:: Given data ::
Lemma init_paging_spec end_kernel p n :
  tables p !! kernel_page_dir = Some (replicate (Z.to_nat 1024) 0) →
  tables p !! first_page_table = Some (replicate (Z.to_nat 1024) 0) →
  0 ≤ end_kernel → first_free_frame end_kernel = 4096 * n → 0 ≤ n < 1024 →
  ∃ p', init_paging end_kernel p = Ok tt p' ∧ tables_repr p' n ∧
    next_free_page p' = KERNEL_VIRTUAL_BASE + n * 4096 ∧
    cr3 p' = u32 (kernel_page_dir - KERNEL_VIRTUAL_BASE).
Proof using Type*.
  intros Hd Ht He Hff Hn. pose proof layout_dir_ne as Hne. destruct layout_high.
  unfold init_paging. fold (first_free_frame end_kernel). rewrite Hff.
  replace (4096 * n / 4096) with n by word_lia.
  rewrite (bind_ok _ _ _ _ _ (fill_spec (λ _, 2) _ 1024 _ _ Hd ltac:(by rewrite length_replicate))).
  set (p1 := set_tables _ p).
  assert (tables p1 !! first_page_table = Some (replicate (Z.to_nat 1024) 0)) as Ht1
    by (simpl; by rewrite lookup_insert_ne).
  rewrite (bind_ok _ _ _ _ _ (fill_spec (λ i, Z.lor (Z.lor (i * 4096) 3) 4) _ n _ _ Ht1
    ltac:(rewrite length_replicate; lia))).
  set (p2 := set_tables _ p1).
  assert (tables p2 !! kernel_page_dir = Some (replicate (Z.to_nat 1024) 2)) as Hd2.
  { simpl. rewrite lookup_insert_ne, lookup_insert_eq by done. vm_compute. done. }
  assert (replicate (Z.to_nat 1024) 2 !! Z.to_nat KERNEL_PAGE_NUMBER = Some 2) as HK by done.
  rewrite (bind_ok _ _ _ _ _ (st_entry_ok p2 _ _ KERNEL_PAGE_NUMBER _ _ Hd2 ltac:(done) HK)).
  assert (Z.lor (Z.lor (u32 (first_page_table - KERNEL_VIRTUAL_BASE)) 3) 4
          = first_page_table - KERNEL_VIRTUAL_BASE + 7) as ->.
  { unfold KERNEL_VIRTUAL_BASE in *. pose proof layout_aligned. rewrite u32_small by lia.
    replace (first_page_table - 3221225472) with ((first_page_table - 3221225472) / 4096 * 4096) by word_lia.
    apply flags_low. }
  unfold modify. eexists. split; [reflexivity|]. cbn [tables next_free_page cr3 set_tables].
  split; [|split; [unfold KERNEL_VIRTUAL_BASE; rewrite u32_small; lia|reflexivity]].
  constructor; cbn [tables set_tables]; [| |lia].
  - rewrite lookup_insert_eq. reflexivity.
  - unfold p2. cbn [tables set_tables]. rewrite lookup_insert_ne, lookup_insert_eq by done.
    unfold identity_table. rewrite drop_replicate. f_equal. f_equal; [|f_equal; lia].
    apply list_fmap_ext. intros ? i _. apply flags_low.
Qed.

(** The pages that follow one another, and what they are mapped to. *)
Lemma kalloc_pages_spec k : ∀ sp n,
  paging_repr sp n → n + Z.of_nat k ≤ 1023 → n + Z.of_nat k ≤ nframes (fst sp) →
  ∃ sp', kalloc_pages k sp = Ok ((λ i, KERNEL_VIRTUAL_BASE + i * 4096) <$> seqZ n k) sp' ∧
    paging_repr sp' (n + Z.of_nat k) ∧ nframes (fst sp') = nframes (fst sp).
Proof using Type*.
  induction k as [|k IH]; intros sp n Hr Hk Hf.
  - exists sp. rewrite Z.add_0_r. by split.
  - destruct (kalloc_page_spec sp n Hr) as (sp1 & Hn1 & _ & _ & Hs); [lia|].
    rewrite (proj2 (Z.ltb_lt _ _)) in Hs by lia. destruct Hs as [E Hr1].
    destruct (IH sp1 (n + 1) Hr1) as (sp2 & E2 & Hr2 & Hn2); [lia..|]. exists sp2.
    cbn [kalloc_pages]. rewrite (bind_ok _ _ _ _ _ E), (bind_ok _ _ _ _ _ E2).
    rewrite (seqZ_cons n (S k)) by lia. replace (Z.pred (S k)) with (Z.of_nat k) by lia. split; [done|].
    replace (n + Z.of_nat (S k)) with (n + 1 + Z.of_nat k) by lia. split; [done|congruence].
Qed.

(** Where the tables hold an address of the mapped range. *)
Lemma high_index v n :
  0 ≤ n ≤ 1024 → KERNEL_VIRTUAL_BASE ≤ v < KERNEL_VIRTUAL_BASE + n * 4096 →
  pd_index v = 768 ∧ pt_index v = (v - KERNEL_VIRTUAL_BASE) / 4096 ∧
  0 ≤ (v - KERNEL_VIRTUAL_BASE) / 4096 < n ∧
  kernel_dir !! Z.to_nat 768 = Some (first_page_table - KERNEL_VIRTUAL_BASE + 7).
Proof using.
  unfold KERNEL_VIRTUAL_BASE, pd_index, pt_index. intros Hn Hv. change 0x3FF with (Z.ones 10).
  rewrite Z.land_ones, !Z.shiftr_div_pow2 by lia. change (2 ^ 22) with 4194304.
  change (2 ^ 12) with 4096. change (2 ^ 10) with 1024.
  split; [word_lia|]. split; [word_lia|]. split; [word_lia|].
  unfold kernel_dir. apply list_lookup_insert_eq. rewrite length_replicate. vm_compute. lia.
Qed.

Lemma first_entry_present : PAGE_PRESENT (first_page_table - KERNEL_VIRTUAL_BASE + 7) = true.
Proof using.
  pose proof layout_aligned. unfold KERNEL_VIRTUAL_BASE.
  replace (first_page_table - 3221225472) with ((first_page_table - 3221225472) / 4096 * 4096) by word_lia.
  apply present_7.
Qed.

(** Unmapping one page of the identity mapping, group of frames included. *)
Lemma kfree_page_spec f p n v :
  frames_bump f n → tables_repr p n →
  KERNEL_VIRTUAL_BASE ≤ v < KERNEL_VIRTUAL_BASE + n * 4096 →
  ∃ f' p', kfree_page kernel_page_dir v (f, p) = Ok tt (f', p') ∧
    frames_repr f' (gfree ((v - KERNEL_VIRTUAL_BASE) / 4096) (prefix_counts n)) ∧
    next_free_page p' = v ∧
    tables p' = <[first_page_table :=
      <[Z.to_nat ((v - KERNEL_VIRTUAL_BASE) / 4096) := 0]> (identity_table n)]> (tables p).
Proof using Type*.
  intros [Hfr Hfn] Htr Hv. pose proof Htr as [Hd Ht Hn].
  set (i := (v - KERNEL_VIRTUAL_BASE) / 4096).
  pose proof (get_phys_addr_spec p n v Htr) as Hg.
  rewrite !(proj2 (Z.ltb_lt _ _)), (proj2 (Z.leb_le _ _)) in Hg by lia. simpl in Hg.
  destruct (kfree_frame_ok f _ (v - KERNEL_VIRTUAL_BASE) Hfr) as (f' & E & _ & Hf');
    [lia|unfold PAGE_SIZE; word_lia|].
  destruct (high_index v n Hn Hv) as (Hpd & Hpt & Hi & Hl). fold i in Hpt, Hi.
  unfold KERNEL_VIRTUAL_BASE in Hv.
  unfold kfree_page. rewrite (bind_ok _ _ _ (v - KERNEL_VIRTUAL_BASE) (f, p)); last first.
  { unfold on_snd, zoom. simpl. by rewrite Hg by lia. }
  rewrite (bind_ok _ _ _ tt (f', p)); last first.
  { unfold on_fst, zoom. simpl. by rewrite E. }
  unfold on_snd, zoom. cbn [fst snd]. rewrite Hpd, Hpt.
  rewrite (bind_ok _ _ _ _ _ (ld_entry_ok p _ _ 768 _ Hd ltac:(lia) Hl)), table_of_first.
  rewrite (bind_ok _ _ _ _ _ (st_entry_ok p _ _ i 0 _ Ht ltac:(lia)
    (identity_table_lookup n i ltac:(lia) ltac:(lia)))).
  unfold modify. do 2 eexists. split; [reflexivity|]. split; [|by split].
  exact Hf'.
Qed.

Lemma boot_spec end_kernel mem_size f p :
  frame_map f = replicate FRAME_WORDS 0 →
  tables p !! kernel_page_dir = Some (replicate (Z.to_nat 1024) 0) →
  tables p !! first_page_table = Some (replicate (Z.to_nat 1024) 0) →
  0 ≤ end_kernel → end_kernel mod 2 ^ 24 < 0x3FF000 →
  first_free_frame end_kernel / 1024 ≤ mem_size ≤ 1048576 →
  ∃ sp, (on_fst (init_frames end_kernel mem_size) ;;; on_snd (init_paging end_kernel)) (f, p)
      = Ok tt sp ∧
    paging_repr sp (first_free_frame end_kernel / PAGE_SIZE) ∧
    nframes (fst sp) = mem_size / 4 ∧
    cr3 (snd sp) = u32 (kernel_page_dir - KERNEL_VIRTUAL_BASE).
Proof using Type*.
  intros Hf Hd Ht He Hsmall Hm. pose proof (first_free_frame_eq _ He) as Hff.
  pose proof (Z.mod_pos_bound end_kernel (2 ^ 24) ltac:(lia)).
  destruct (init_frames_spec _ _ _ Hf He Hm) as (f' & E1 & Hn & Hb).
  destruct (init_paging_spec end_kernel p _ Hd Ht He Hff) as (p' & E2 & Htr & Hnx & Hc);
    [word_lia|].
  assert (first_free_frame end_kernel / PAGE_SIZE = end_kernel mod 2 ^ 24 / 4096 + 1) as Hq.
  { rewrite Hff. unfold PAGE_SIZE. word_lia. }
  rewrite <-Hq in Htr, Hnx. exists (f', p').
  rewrite (bind_ok _ _ _ tt (f', p)) by (unfold on_fst, zoom; simpl; by rewrite E1).
  unfold on_snd, zoom. simpl. rewrite E2. split; [done|]. split; [|done].
  constructor; simpl; [done..|]. split; [|done]. rewrite Hq. word_lia.
Qed.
:::
◆ **What to produce**
Output the first line of the entries above and every line after it, exactly as written, ending with the line that contains "assert (tables p2".

◆ **Solution for this task**
Lemma init_paging_spec end_kernel p n :
  tables p !! kernel_page_dir = Some (replicate (Z.to_nat 1024) 0) →
  tables p !! first_page_table = Some (replicate (Z.to_nat 1024) 0) →
  0 ≤ end_kernel → first_free_frame end_kernel = 4096 * n → 0 ≤ n < 1024 →
  ∃ p', init_paging end_kernel p = Ok tt p' ∧ tables_repr p' n ∧
    next_free_page p' = KERNEL_VIRTUAL_BASE + n * 4096 ∧
    cr3 p' = u32 (kernel_page_dir - KERNEL_VIRTUAL_BASE).
Proof using Type*.
  intros Hd Ht He Hff Hn. pose proof layout_dir_ne as Hne. destruct layout_high.
  unfold init_paging. fold (first_free_frame end_kernel). rewrite Hff.
  replace (4096 * n / 4096) with n by word_lia.
  rewrite (bind_ok _ _ _ _ _ (fill_spec (λ _, 2) _ 1024 _ _ Hd ltac:(by rewrite length_replicate))).
  set (p1 := set_tables _ p).
  assert (tables p1 !! first_page_table = Some (replicate (Z.to_nat 1024) 0)) as Ht1
    by (simpl; by rewrite lookup_insert_ne).
  rewrite (bind_ok _ _ _ _ _ (fill_spec (λ i, Z.lor (Z.lor (i * 4096) 3) 4) _ n _ _ Ht1
    ltac:(rewrite length_replicate; lia))).
  set (p2 := set_tables _ p1).
  assert (tables p2 !! kernel_page_dir = Some (replicate (Z.to_nat 1024) 2)) as Hd2.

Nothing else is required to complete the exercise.